MATERIAL SHOWN
========

(* ===== verification/CrossChain.v ===== *)
(** * CrossChain: settlement intents that come from other chains

    Models packages/sdk/src/research/cross-chain.ts (chain identifiers, the
    validation of an intent and the derivation of its state) and
    services/xrpl-bridge/src/workflow.ts (the intents the bridge makes of an XRPL
    payment and of a Wormhole transfer). *)

From Stdlib Require Import ZArith Lia Ascii.
From stdpp Require Import base list strings.
From S2P Require Import Prelude Json.

Open Scope Z_scope.
Open Scope saep_scope.

Inductive CrossChainProtocol := layerzero_intent | cctp | xrpl_bridge | wormhole.

Inductive CrossChainState :=
| cc_awaiting_funds | cc_attesting | cc_ready_to_fund_task | cc_task_funded
| cc_settled | cc_refunded | cc_expired | cc_failed.

Inductive CrossChainTrackLifecycle := live | prototype | research.

Inductive SupportedIntentChain := solana | ethereum | arbitrum | base | xrpl | bsc.

#[export] Instance CrossChainState_eq_dec : EqDecision CrossChainState.
Proof. solve_decision. Defined.
#[export] Instance SupportedIntentChain_eq_dec : EqDecision SupportedIntentChain.
Proof. solve_decision. Defined.

Definition chain_text (c : SupportedIntentChain) : string :=
  match c with
  | solana => "solana" | ethereum => "ethereum" | arbitrum => "arbitrum"
  | base => "base" | xrpl => "xrpl" | bsc => "bsc"
  end.

(** [destinationChain] is a string: the type allows only ['solana'], the
    validation tests it all the same. *)
Record CrossChainIntentEnvelope := {
  intentId : string;
  i_protocol : CrossChainProtocol;
  i_sourceChain : SupportedIntentChain;
  destinationChain : string;
  i_assetSymbol : string;
  i_amountAtomic : string;
  i_beneficiaryDid : string;
  i_requester : string;
  i_createdAtMs : Z;
  i_timeoutAtMs : Z;
  i_metadataHash : option string;
}.

Record CrossChainTrack := {
  track_id : string;
  label : string;
  track_protocol : CrossChainProtocol;
  lifecycle : CrossChainTrackLifecycle;
  supportedSources : list SupportedIntentChain;
}.

Definition RESEARCH_CROSS_CHAIN_TRACKS : list CrossChainTrack :=
  [{| track_id := "x402-cctp-funding"; label := "x402 + CCTP Funding"; track_protocol := cctp; lifecycle := live;
      supportedSources := [ethereum; arbitrum; base] |};
   {| track_id := "xrpl-bridge"; label := "XRPL Bridge"; track_protocol := xrpl_bridge; lifecycle := prototype;
      supportedSources := [xrpl] |};
   {| track_id := "layerzero-intents"; label := "LayerZero Intents"; track_protocol := layerzero_intent;
      lifecycle := research; supportedSources := [ethereum; arbitrum; base] |}].

Definition chainIdToSupportedIntentChain (chainId : Z) : option SupportedIntentChain :=
  if chainId =? 1 then Some solana else if chainId =? 2 then Some ethereum else if chainId =? 4 then Some bsc else None.

(** [/^\d+$/.test(s)] *)
Definition is_digit (c : ascii) : bool := let n := nat_of_ascii c in ((48 <=? n) && (n <=? 57))%nat.

Fixpoint digits_only (s : string) : bool :=
  match s with
  | EmptyString => true
  | String c s' => is_digit c && digits_only s'
  end.

Definition integer_string (s : string) : bool := negb (String.eqb s "") && digits_only s.

Definition default_supported : list SupportedIntentChain := [ethereum; arbitrum; base; xrpl].

Definition validateCrossChainIntent (intent : CrossChainIntentEnvelope) (supportedChains : list SupportedIntentChain) : list string :=
  push_if (negb (String.eqb (destinationChain intent) "solana")) "destinationChain must be solana" ++
  push_if (negb (bool_decide (i_sourceChain intent ∈ supportedChains)))
    ("unsupported source chain: " +:+ chain_text (i_sourceChain intent)) ++
  push_if (i_timeoutAtMs intent <=? i_createdAtMs intent) "timeoutAtMs must be after createdAtMs" ++
  push_if (negb (integer_string (i_amountAtomic intent))) "amountAtomic must be an integer string" ++
  push_if (String.length (i_beneficiaryDid intent) <? 16)%nat "beneficiaryDid is too short".

(** The flags are optional, and a missing one is falsy. *)
Record state_input := {
  nowMs : Z;
  s_timeoutAtMs : Z;
  attested : bool;
  taskFunded : bool;
  settled : bool;
  refunded : bool;
  failed : bool;
}.

Definition deriveCrossChainState (input : state_input) : CrossChainState :=
  if failed input then cc_failed
  else if settled input then cc_settled
  else if refunded input then cc_refunded
  else if s_timeoutAtMs input <=? nowMs input then cc_expired
  else if taskFunded input then cc_task_funded
  else if attested input then cc_ready_to_fund_task
  else if 0 <? nowMs input then cc_attesting
  else cc_awaiting_funds.

(** ** The bridge's intents *)

(** A payment seen by the XRPL listener, or made up from a Wormhole transfer. *)
Record ValidatedPayment := {
  txHash : string;
  sender : string;
  drops : Z;
  solanaPubkey : string;
  agentDid : string;
  ledgerIndex : Z;
}.

Definition DEFAULT_TIMEOUT_WINDOW_MS : Z := 15 * 60000.

Record SettlementContext := {
  c_protocol : CrossChainProtocol;
  c_sourceChain : SupportedIntentChain;
  c_assetSymbol : string;
  c_amountAtomic : string;
  c_requester : string;
  c_beneficiaryDid : string;
  c_createdAtMs : Z;
  c_timeoutAtMs : Z;
  c_metadataHash : option string;
}.

Definition buildIntentEnvelope (id : string) (c : SettlementContext) : CrossChainIntentEnvelope :=
  {| intentId := id; i_protocol := c_protocol c; i_sourceChain := c_sourceChain c; destinationChain := "solana";
     i_assetSymbol := c_assetSymbol c; i_amountAtomic := c_amountAtomic c; i_beneficiaryDid := c_beneficiaryDid c;
     i_requester := c_requester c; i_createdAtMs := c_createdAtMs c; i_timeoutAtMs := c_timeoutAtMs c;
     i_metadataHash := c_metadataHash c |}.

Inductive SettlementStatus := st_pending | st_settled | st_failed.

#[export] Instance SettlementStatus_eq_dec : EqDecision SettlementStatus.
Proof. solve_decision. Defined.

Definition workflowStateFor (status : SettlementStatus) (intent : CrossChainIntentEnvelope) (now : Z) : CrossChainState :=
  deriveCrossChainState
    {| nowMs := now; s_timeoutAtMs := i_timeoutAtMs intent; attested := false; taskFunded := false;
       settled := bool_decide (status = st_settled); refunded := false; failed := bool_decide (status = st_failed) |}.

Definition xrplSettlementContext (payment : ValidatedPayment) (now : Z) : SettlementContext :=
  {| c_protocol := xrpl_bridge; c_sourceChain := xrpl; c_assetSymbol := "XRP"; c_amountAtomic := z_text (drops payment);
     c_requester := sender payment; c_beneficiaryDid := agentDid payment; c_createdAtMs := now;
     c_timeoutAtMs := now + DEFAULT_TIMEOUT_WINDOW_MS; c_metadataHash := None |}.

Definition wormholeSettlementContext (sourceChainId amountAtomic : Z) (beneficiaryDid : string)
    (tokenSymbol : option string) (digest : string) (now : Z) : option SettlementContext :=
  match chainIdToSupportedIntentChain sourceChainId with
  | None => None
  | Some sourceChain =>
    Some {| c_protocol := wormhole; c_sourceChain := sourceChain; c_assetSymbol := default "UNKNOWN" tokenSymbol;
            c_amountAtomic := z_text amountAtomic; c_requester := "wormhole:chain" +:+ z_text sourceChainId;
            c_beneficiaryDid := beneficiaryDid; c_createdAtMs := now;
            c_timeoutAtMs := now + DEFAULT_TIMEOUT_WINDOW_MS; c_metadataHash := Some digest |}
  end.

(** ** The derived state *)

Definition cc_rank (s : CrossChainState) : nat :=
  match s with
  | cc_awaiting_funds => 0 | cc_attesting => 1 | cc_ready_to_fund_task => 2 | cc_task_funded => 3
  | cc_expired => 4 | cc_refunded => 5 | cc_settled => 6 | cc_failed => 7
  end.

(** [b] is observed after [a]: time has passed, and what had happened stays so. *)
Definition observed_later (a b : state_input) : Prop :=
  nowMs a <= nowMs b /\ s_timeoutAtMs a = s_timeoutAtMs b /\
  (attested a = true -> attested b = true) /\ (taskFunded a = true -> taskFunded b = true) /\
  (settled a = true -> settled b = true) /\ (refunded a = true -> refunded b = true) /\
  (failed a = true -> failed b = true).

(** A derived state never moves backwards: as long as facts are only added and
    time only passes, the state of an intent climbs the order awaiting_funds,
    attesting, ready_to_fund_task, task_funded, expired, refunded, settled,
    failed; in particular a settled or refunded intent never expires, and nothing
    leaves failed. *)
Theorem cross_chain_state_advances (a b : state_input) (H : observed_later a b) :
  (cc_rank (deriveCrossChainState a) <= cc_rank (deriveCrossChainState b))%nat.
Proof.
  destruct a as [ta oa a1 a2 a3 a4 a5], b as [tb ob b1 b2 b3 b4 b5], H as (Ht & Ho & H1 & H2 & H3 & H4 & H5).
  cbn in *. subst ob. unfold deriveCrossChainState. cbn -[Z.leb Z.ltb].
  destruct b5; [repeat case_match; cbn; lia|]. destruct a5; [discriminate (H5 eq_refl)|].
  destruct b3; [repeat case_match; cbn; lia|]. destruct a3; [discriminate (H3 eq_refl)|].
  destruct b4; [repeat case_match; cbn; lia|]. destruct a4; [discriminate (H4 eq_refl)|].
  destruct (Z.leb_spec oa tb); [repeat case_match; cbn; lia|].
  destruct (Z.leb_spec oa ta); [lia|].
  destruct b2; [repeat case_match; cbn; lia|]. destruct a2; [discriminate (H2 eq_refl)|].
  destruct b1; [repeat case_match; cbn; lia|]. destruct a1; [discriminate (H1 eq_refl)|].
  destruct (Z.ltb_spec 0 ta), (Z.ltb_spec 0 tb); cbn; lia.
Qed.

(** ** The bridge's intents are valid *)

Lemma digits_uint d : digits_only (DecimalString.NilEmpty.string_of_uint d) = true.
Proof. induction d; done. Qed.

Lemma integer_string_z z : 0 <= z -> integer_string (z_text z) = true.
Proof.
  intros Hz. unfold z_text. destruct z as [|p|p]; [done| |lia]. cbn [Z.to_int DecimalString.NilZero.string_of_int].
  pose proof (digits_uint (Pos.to_uint p)). unfold integer_string, DecimalString.NilZero.string_of_uint.
  by destruct (Pos.to_uint p).
Qed.

Definition intent_fields_ok (amount : Z) (did : string) : Prop := 0 <= amount /\ (16 <= String.length did)%nat.

Lemma bridge_intent_errors h c amount did now :
  intent_fields_ok amount did -> c_amountAtomic c = z_text amount -> c_beneficiaryDid c = did ->
  c_createdAtMs c = now -> c_timeoutAtMs c = now + DEFAULT_TIMEOUT_WINDOW_MS ->
  validateCrossChainIntent (buildIntentEnvelope h c) default_supported = [] <-> c_sourceChain c ∈ default_supported.
Proof.
  intros [Ha Hd] Ea Eb Ec Et. unfold validateCrossChainIntent, buildIntentEnvelope. cbn -[default_supported z_text Nat.ltb].
  rewrite Ea, Eb, Ec, Et, integer_string_z by done.
  destruct (Z.leb_spec (now + DEFAULT_TIMEOUT_WINDOW_MS) now); [unfold DEFAULT_TIMEOUT_WINDOW_MS in *; lia|].
  destruct (Nat.ltb_spec (String.length did) 16); [lia|]. cbn [negb push_if app].
  case_bool_decide as Hin; cbn [negb push_if app]; split; try done.
Qed.

(** The intents the bridge builds of payments with a non-negative amount and a
    DID of at least 16 characters pass the SDK's default validation, except those
    of Wormhole transfers from Solana and BSC, chains the bridge accepts and the
    validation does not support. *)
Theorem bridge_intents_valid (h did digest : string) (token : option string) (chainId amount now : Z) (p : ValidatedPayment)
  (Hx : intent_fields_ok (drops p) (agentDid p)) (Hw : intent_fields_ok amount did) :
  validateCrossChainIntent (buildIntentEnvelope h (xrplSettlementContext p now)) default_supported = [] /\
  match wormholeSettlementContext chainId amount did token digest now with
  | None => chainId <> 1 /\ chainId <> 2 /\ chainId <> 4
  | Some c =>
    (chainId = 2 /\ validateCrossChainIntent (buildIntentEnvelope h c) default_supported = []) \/
    ((chainId = 1 \/ chainId = 4) /\ validateCrossChainIntent (buildIntentEnvelope h c) default_supported <> [])
  end.
Proof.
  split; [apply (bridge_intent_errors h _ (drops p) (agentDid p) now); try done; apply (bool_decide_unpack _); done|].
  unfold wormholeSettlementContext, chainIdToSupportedIntentChain.
  assert (forall ch, let c := {| c_protocol := wormhole; c_sourceChain := ch; c_assetSymbol := default "UNKNOWN" token;
      c_amountAtomic := z_text amount; c_requester := "wormhole:chain" +:+ z_text chainId; c_beneficiaryDid := did;
      c_createdAtMs := now; c_timeoutAtMs := now + DEFAULT_TIMEOUT_WINDOW_MS; c_metadataHash := Some digest |} in
    validateCrossChainIntent (buildIntentEnvelope h c) default_supported = [] <-> ch ∈ default_supported) as E
    by (intros ch c; by apply (bridge_intent_errors h c amount did now)).
  destruct (Z.eqb_spec chainId 1) as [H1|]; [|destruct (Z.eqb_spec chainId 2) as [H2|]; [|destruct (Z.eqb_spec chainId 4) as [H4|]]].
  - right. split; [by left|]. rewrite E. apply (bool_decide_unpack _). done.
  - left. split; [done|]. apply E. apply (bool_decide_unpack _). done.
  - right. split; [by right|]. rewrite E. apply (bool_decide_unpack _). done.
  - done.
Qed.

Definition sample_payment : ValidatedPayment :=
  {| txHash := "A1"; sender := "rSender"; drops := 5000000; solanaPubkey := "pk"; agentDid := "did:saep:0123456789abcdef";
     ledgerIndex := 7 |}.

Lemma bridge_intents_valid_witness :
  validateCrossChainIntent (buildIntentEnvelope "A1" (xrplSettlementContext sample_payment 1000)) default_supported = [].
Proof.
  apply (bridge_intents_valid "A1" "did:saep:0123456789abcdef" "d" None 4 9 1000 sample_payment);
    (split; [vm_compute; congruence|vm_compute; lia]).
Defined.

Lemma cross_chain_state_advances_witness :
  let at_time t f := {| nowMs := t; s_timeoutAtMs := 900; attested := true; taskFunded := f; settled := false;
                        refunded := false; failed := false |} in
  observed_later (at_time 10 false) (at_time 1000 true) /\
  (cc_rank (deriveCrossChainState (at_time 10%Z false)) <= cc_rank (deriveCrossChainState (at_time 1000%Z true)))%nat.
Proof.
  intros at_time. assert (observed_later (at_time 10 false) (at_time 1000 true)) as H by (unfold observed_later; cbn; intuition lia).
  split; [exact H|]. by apply cross_chain_state_advances.
Defined.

========

Set down verbatim only the lines between the start of the data above and the line with "cc_expired | cc_failed.", both boundaries included.

YOUR SOLUTION
(* ===== verification/CrossChain.v ===== *)
(** * CrossChain: settlement intents that come from other chains

    Models packages/sdk/src/research/cross-chain.ts (chain identifiers, the
    validation of an intent and the derivation of its state) and
    services/xrpl-bridge/src/workflow.ts (the intents the bridge makes of an XRPL
    payment and of a Wormhole transfer). *)

From Stdlib Require Import ZArith Lia Ascii.
From stdpp Require Import base list strings.
From S2P Require Import Prelude Json.

Open Scope Z_scope.
Open Scope saep_scope.

Inductive CrossChainProtocol := layerzero_intent | cctp | xrpl_bridge | wormhole.

Inductive CrossChainState :=
| cc_awaiting_funds | cc_attesting | cc_ready_to_fund_task | cc_task_funded
| cc_settled | cc_refunded | cc_expired | cc_failed.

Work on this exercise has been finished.